Eliza Gordon Interview @eliza_gordon #amreading #amjoy

Eliza Gordon is with us today.  Eliza  a writer, editor, mom/wife, and bibliophile. Eliza writes
light, fun-filled stories to help you believe in the Happily Ever After; Jennifer Sommersby, her other self, writes YA and is repped by Victoria Doherty-Munro at Writers House.

Eliza, what inspired you to write Dear Dwayne, With Love?

Mmm, Dwayne Johnson, of course! LOL … no, seriously, though, I’d have to say that the book was born after my own experiences with trying to get my butt in gear. Because my job is rather sedentary and I’m not an outdoorsy adventurous type (a travesty considering I live in a beautiful province where outdoorsy adventure is just outside my door!), I developed Baker’s cysts behind my knees. They’re annoying and can make working long hours rather uncomfortable, so my doctor said the best way to treat them was to GET ACTIVE. For Mother’s Day 2015, my kids and husband bought me three sessions with a personal trainer—yes, this was a welcome gift!—and I hit the gym. I still work with my awesome trainer, Shelly, now three years later, whenever my workout routine needs refreshing. (Plus she’s become a dear friend, so it’s nice to have an inspiring, positive cheerleader in your corner.) For folks getting into exercise for the first time or after a long time away, I can’t recommend enough the importance of hiring someone who knows that they’re doing. Prevent injury! Save your knees!

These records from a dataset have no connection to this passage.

(* ===== verification/Stun.v ===== *)
(** STUN messages: the header, the attribute list, building and decoding
    ([stun/message.rs], [stun/attributes.rs], [stun/agent.rs], [stun/error.rs]).

    A [Message] is its parsed fields together with the raw bytes they are
    written to; a setter is a call on that state.  [usize] quantities are
    [nat], the [u32] length field is a [Z]. *)
From S2P Require Import Prelude.

(** What the formatted [Error::Other] strings tell. *)
Inductive StunOther : Type :=
  | InvalidMagicCookie (cookie : Z)
  | BufferLengthLess (actual expected : nat)
  | BadValue (family : Z)
  | UnsupportedAttrType (t : Z).

Inductive StunError : Type :=
  | ErrAttributeNotFound
  | ErrNoDefaultReason
  | ErrUnexpectedEof
  | ErrAttributeSizeInvalid
  | ErrAttributeSizeOverflow
  | ErrUnexpectedHeaderEof
  | ErrIntegrityMismatch
  | ErrFingerprintBeforeIntegrity
  | ErrBadUnknownAttrsSize
  | ErrCollectorClosed
  | StunErrOther (s : StunOther)
  | StunErrUtf8.

Definition MAGIC_COOKIE : Z := 0x2112A442.
Definition ATTRIBUTE_HEADER_SIZE : nat := 4.
Definition MESSAGE_HEADER_SIZE : nat := 20.
Definition TRANSACTION_ID_SIZE : nat := 12.

(** * The message type *)

(** [struct Method(u16)], [struct MessageClass(u8)] and [struct AttrType(u16)] *)
Abbreviation Method := Z.
Abbreviation MessageClass := Z.
Abbreviation AttrType := Z.

Definition CLASS_REQUEST : MessageClass := 0.
Definition CLASS_INDICATION : MessageClass := 1.
Definition CLASS_SUCCESS_RESPONSE : MessageClass := 2.
Definition CLASS_ERROR_RESPONSE : MessageClass := 3.

Definition METHOD_BINDING : Method := 1.

Record MessageType := mkMessageType { mt_method : Method; mt_class : MessageClass }.

#[export] Instance MessageType_eq_dec : EqDecision MessageType.
Proof. solve_decision. Defined.

Definition BINDING_REQUEST : MessageType := mkMessageType METHOD_BINDING CLASS_REQUEST.
Definition BINDING_SUCCESS : MessageType := mkMessageType METHOD_BINDING CLASS_SUCCESS_RESPONSE.

Definition METHOD_ABITS : Z := 0xf.
Definition METHOD_BBITS : Z := 0x70.
Definition METHOD_DBITS : Z := 0xf80.
Definition METHOD_BSHIFT : Z := 1.
Definition METHOD_DSHIFT : Z := 2.
Definition FIRST_BIT : Z := 1.
Definition SECOND_BIT : Z := 2.
Definition C0BIT : Z := FIRST_BIT.
Definition C1BIT : Z := SECOND_BIT.
Definition CLASS_C0SHIFT : Z := 4.
Definition CLASS_C1SHIFT : Z := 7.

(** The masks keep the sums far below 2^16. *)
Definition MessageType_value (t : MessageType) : Z :=
  let method := mt_method t in
  let a := Z.land method METHOD_ABITS in
  let b := Z.land method METHOD_BBITS in
  let d := Z.land method METHOD_DBITS in
  let method := a + Z.shiftl b METHOD_BSHIFT + Z.shiftl d METHOD_DSHIFT in
  let c := mt_class t in
  let c0 := Z.shiftl (Z.land c C0BIT) CLASS_C0SHIFT in
  let c1 := Z.shiftl (Z.land c C1BIT) CLASS_C1SHIFT in
  let class := c0 + c1 in
  method + class.

Definition MessageType_read_value (value : Z) : MessageType :=
  let c0 := Z.land (Z.shiftr value CLASS_C0SHIFT) C0BIT in
  let c1 := Z.land (Z.shiftr value CLASS_C1SHIFT) C1BIT in
  let class := c0 + c1 in
  let a := Z.land value METHOD_ABITS in
  let b := Z.land (Z.shiftr value METHOD_BSHIFT) METHOD_BBITS in
  let d := Z.land (Z.shiftr value METHOD_DSHIFT) METHOD_DBITS in
  mkMessageType (a + b + d) class.

(** * Attributes *)
Definition ATTR_MAPPED_ADDRESS : AttrType := 0x0001.
Definition ATTR_USERNAME : AttrType := 0x0006.
Definition ATTR_MESSAGE_INTEGRITY : AttrType := 0x0008.
Definition ATTR_ERROR_CODE : AttrType := 0x0009.
Definition ATTR_UNKNOWN_ATTRIBUTES : AttrType := 0x000A.
Definition ATTR_REALM : AttrType := 0x0014.
Definition ATTR_NONCE : AttrType := 0x0015.
Definition ATTR_XORMAPPED_ADDRESS : AttrType := 0x0020.
Definition ATTR_SOFTWARE : AttrType := 0x8022.
Definition ATTR_FINGERPRINT : AttrType := 0x8028.
Definition ATTR_PRIORITY : AttrType := 0x0024.
Definition ATTR_USE_CANDIDATE : AttrType := 0x0025.
Definition ATTR_ICE_CONTROLLED : AttrType := 0x8029.
Definition ATTR_ICE_CONTROLLING : AttrType := 0x802A.

Record RawAttribute := mkRawAttribute { ra_typ : AttrType; ra_length : Z; ra_value : bytes }.

#[export] Instance RawAttribute_eq_dec : EqDecision RawAttribute.
Proof. solve_decision. Defined.

Definition PADDING : nat := 4.

Definition nearest_padded_value_length (l : nat) : nat :=
  let n := (PADDING * (l / PADDING))%nat in
  if (n <? l)%nat then (n + PADDING)%nat else n.

Definition compat_attr_type (val : Z) : AttrType :=
  if val =? 0x8020 then ATTR_XORMAPPED_ADDRESS else val.

(** [Attributes::get]: the first of the type. *)
Fixpoint Attributes_get (l : list RawAttribute) (t : AttrType) : option RawAttribute :=
  match l with
  | [] => None
  | candidate :: l' => if ra_typ candidate =? t then Some candidate else Attributes_get l' t
  end.

(** * Messages *)
Record Message := mkMessage {
  m_typ : MessageType;
  m_length : Z;
  m_transaction_id : bytes;
  m_attributes : list RawAttribute;
  m_raw : bytes
}.

#[export] Instance Message_settable : Settable Message := fun m =>
  mkMessage (m_typ m) (m_length m) (m_transaction_id m) (m_attributes m) (m_raw m).

Definition Message_new : Message :=
  mkMessage (mkMessageType 0 0) 0 (replicate TRANSACTION_ID_SIZE Byte.x00) []
    (replicate MESSAGE_HEADER_SIZE Byte.x00).

Definition reset (m : Message) : Message := m <| m_raw := [] |> <| m_length := 0 |> <| m_attributes := [] |>.

(** [raw[first..first + src.len()].copy_from_slice(src)] *)
Definition raw_copy {E} (first : nat) (src raw : bytes) : res E bytes :=
  if (first + length src <=? length raw)%nat
  then Ok (take first raw ++ src ++ drop (first + length src) raw) else Panic.

Definition grow_raw (n : nat) (resize : bool) (raw : bytes) : bytes :=
  if (n <=? length raw)%nat then if resize then take n raw else raw
  else raw ++ replicate (n - length raw) Byte.x00.

Abbreviation SM A := (ST Message StunError A).

Definition modify_raw (f : bytes -> res StunError bytes) : SM unit := fun m =>
  match f (m_raw m) with
  | Ok raw => (Ok tt, m <| m_raw := raw |>)
  | Err e => (Err e, m)
  | Panic => (Panic, m)
  | OutOfFuel => (OutOfFuel, m)
  end.

Definition grow (n : nat) (resize : bool) : SM unit := st_modify (fun m => m <| m_raw ::= grow_raw n resize |>).

Definition write_length : SM unit :=
  _ ← grow 4 false;
  length ← st_get m_length;
  modify_raw (raw_copy 2 (put_u16 (wrap 16 length))).

Definition write_type : SM unit :=
  _ ← grow 2 false;
  typ ← st_get m_typ;
  modify_raw (raw_copy 0 (put_u16 (MessageType_value typ))).

Definition write_transaction_id : SM unit :=
  id ← st_get m_transaction_id;
  modify_raw (raw_copy 8 id).

Definition write_header : SM unit :=
  _ ← grow MESSAGE_HEADER_SIZE false;
  _ ← write_type;
  _ ← write_length;
  _ ← modify_raw (raw_copy 4 (put_u32 MAGIC_COOKIE));
  write_transaction_id.

Definition set_type (t : MessageType) : SM unit :=
  _ ← st_modify (fun m => m <| m_typ := t |>);
  write_type.

Section ops.
Context {P : Profile}.

(** [Message::add] *)
Definition add (t : AttrType) (v : bytes) : SM unit :=
  let alloc_size := (ATTRIBUTE_HEADER_SIZE + length v)%nat in
  len ← st_get m_length;
  let first := (MESSAGE_HEADER_SIZE + Z.to_nat len)%nat in
  let last := (first + alloc_size)%nat in
  _ ← grow last true;
  len ← st_lift (add32 len (wrap 32 (Z.of_nat alloc_size)));
  _ ← st_modify (fun m => m <| m_length := len |>);
  let attr_length := wrap 16 (Z.of_nat (length v)) in
  _ ← modify_raw (raw_copy first (put_u16 t ++ put_u16 attr_length ++ v));
  let attr := mkRawAttribute t attr_length v in
  _ ← st_when (negb (Z.to_nat attr_length mod PADDING =? 0)%nat)
        (let bytes_to_add := (nearest_padded_value_length (length v) - length v)%nat in
         let last := (last + bytes_to_add)%nat in
         _ ← grow last true;
         _ ← modify_raw (raw_copy (last - bytes_to_add) (replicate bytes_to_add Byte.x00));
         len ← st_lift (add32 len (Z.of_nat bytes_to_add));
         st_modify (fun m => m <| m_length := len |>));
  _ ← st_modify (fun m => m <| m_attributes ::= fun l => l ++ [attr] |>);
  write_length.

(** [trait Setter] *)
Class Setter (T : Type) := add_to : T -> SM unit.

#[export] Instance MessageType_setter : Setter MessageType := set_type.

(** [TransactionId::add_to] *)
Definition TransactionId_add_to (id : bytes) : SM unit :=
  _ ← st_modify (fun m => m <| m_transaction_id := id |>);
  write_transaction_id.

(** [Message::add_to]: the transaction id of another message. *)
#[export] Instance Message_setter : Setter Message := fun m => TransactionId_add_to (m_transaction_id m).

#[export] Instance RawAttribute_setter : Setter RawAttribute := fun a => add (ra_typ a) (ra_value a).

(** [build]; a [Box<dyn Setter>] is its [add_to]. *)
Definition build (setters : list (SM unit)) : SM unit :=
  _ ← st_modify reset;
  _ ← write_header;
  st_for setters (fun s => s).

(** The attribute loop of [decode]. *)
Fixpoint decode_attributes (fuel size offset : nat) (b : bytes) : SM unit :=
  if (offset <? size)%nat then
    match fuel with
    | O => fun m => (OutOfFuel, m)
    | S fuel' =>
        if (length b <? ATTRIBUTE_HEADER_SIZE)%nat
        then st_raise (StunErrOther (BufferLengthLess (length b) ATTRIBUTE_HEADER_SIZE))
        else
          '(t, r) ← st_lift (get_u16 b);
          '(a_length, _) ← st_lift (get_u16 r);
          let typ := compat_attr_type t in
          let a_l := Z.to_nat a_length in
          let a_buff_l := nearest_padded_value_length a_l in
          let b := drop ATTRIBUTE_HEADER_SIZE b in
          let offset := (offset + ATTRIBUTE_HEADER_SIZE)%nat in
          if (length b <? a_buff_l)%nat
          then st_raise (StunErrOther (BufferLengthLess (length b) a_buff_l))
          else
            value ← st_lift (slice b 0 a_l);
            let offset := (offset + a_buff_l)%nat in
            let b := drop a_buff_l b in
            _ ← st_modify (fun m => m <| m_attributes ::= fun l => l ++ [mkRawAttribute typ a_length value] |>);
            decode_attributes fuel' size offset b
    end
  else mret tt.

Definition decode : SM unit :=
  buf ← st_get m_raw;
  if (length buf <? MESSAGE_HEADER_SIZE)%nat then st_raise ErrUnexpectedHeaderEof
  else
    '(t, r) ← st_lift (get_u16 buf);
    '(size, r) ← st_lift (get_u16 r);
    '(cookie, _) ← st_lift (get_u32 r);
    let size := Z.to_nat size in
    let full_size := (MESSAGE_HEADER_SIZE + size)%nat in
    if negb (cookie =? MAGIC_COOKIE) then st_raise (StunErrOther (InvalidMagicCookie cookie))
    else if (length buf <? full_size)%nat then st_raise (StunErrOther (BufferLengthLess (length buf) full_size))
    else
      id ← st_lift (slice buf 8 MESSAGE_HEADER_SIZE);
      _ ← st_modify (fun m => m <| m_typ := MessageType_read_value t |> <| m_length := Z.of_nat size |>
                                <| m_transaction_id := id |> <| m_attributes := [] |>);
      b ← st_lift (slice buf MESSAGE_HEADER_SIZE full_size);
      decode_attributes size size 0 b.
End ops.

Definition is_message (b : bytes) : bool :=
  (MESSAGE_HEADER_SIZE <=? length b)%nat &&
  match get_u32 (E := StunError) (drop 4 b) with Ok (cookie, _) => cookie =? MAGIC_COOKIE | _ => false end.

Definition contains (m : Message) (t : AttrType) : bool := existsb (fun a => ra_typ a =? t) (m_attributes m).

Definition get (m : Message) (t : AttrType) : res StunError bytes :=
  match Attributes_get (m_attributes m) t with
  | Some a => Ok (ra_value a)
  | None => Err ErrAttributeNotFound
  end.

During the subsequent year to 18 months, Shelly and I worked together regularly, and I began to see major changes in my fitness profile.
Every time I would add more weight to a lift or master a new skill, I would joke that I should tweet my buddy Dwayne Johnson and let him know how awesome I’m doing. 

That’s how the idea for the book was born. If Dwayne inspires me to work harder and not give up when I’m wanting to curl up and take a nap on the gym mats, then maybe he would be able to provide the same inspiration for others via Dear Dwayne, With Love. With a little help from Dani and Miraculously Beautiful Marco, of course.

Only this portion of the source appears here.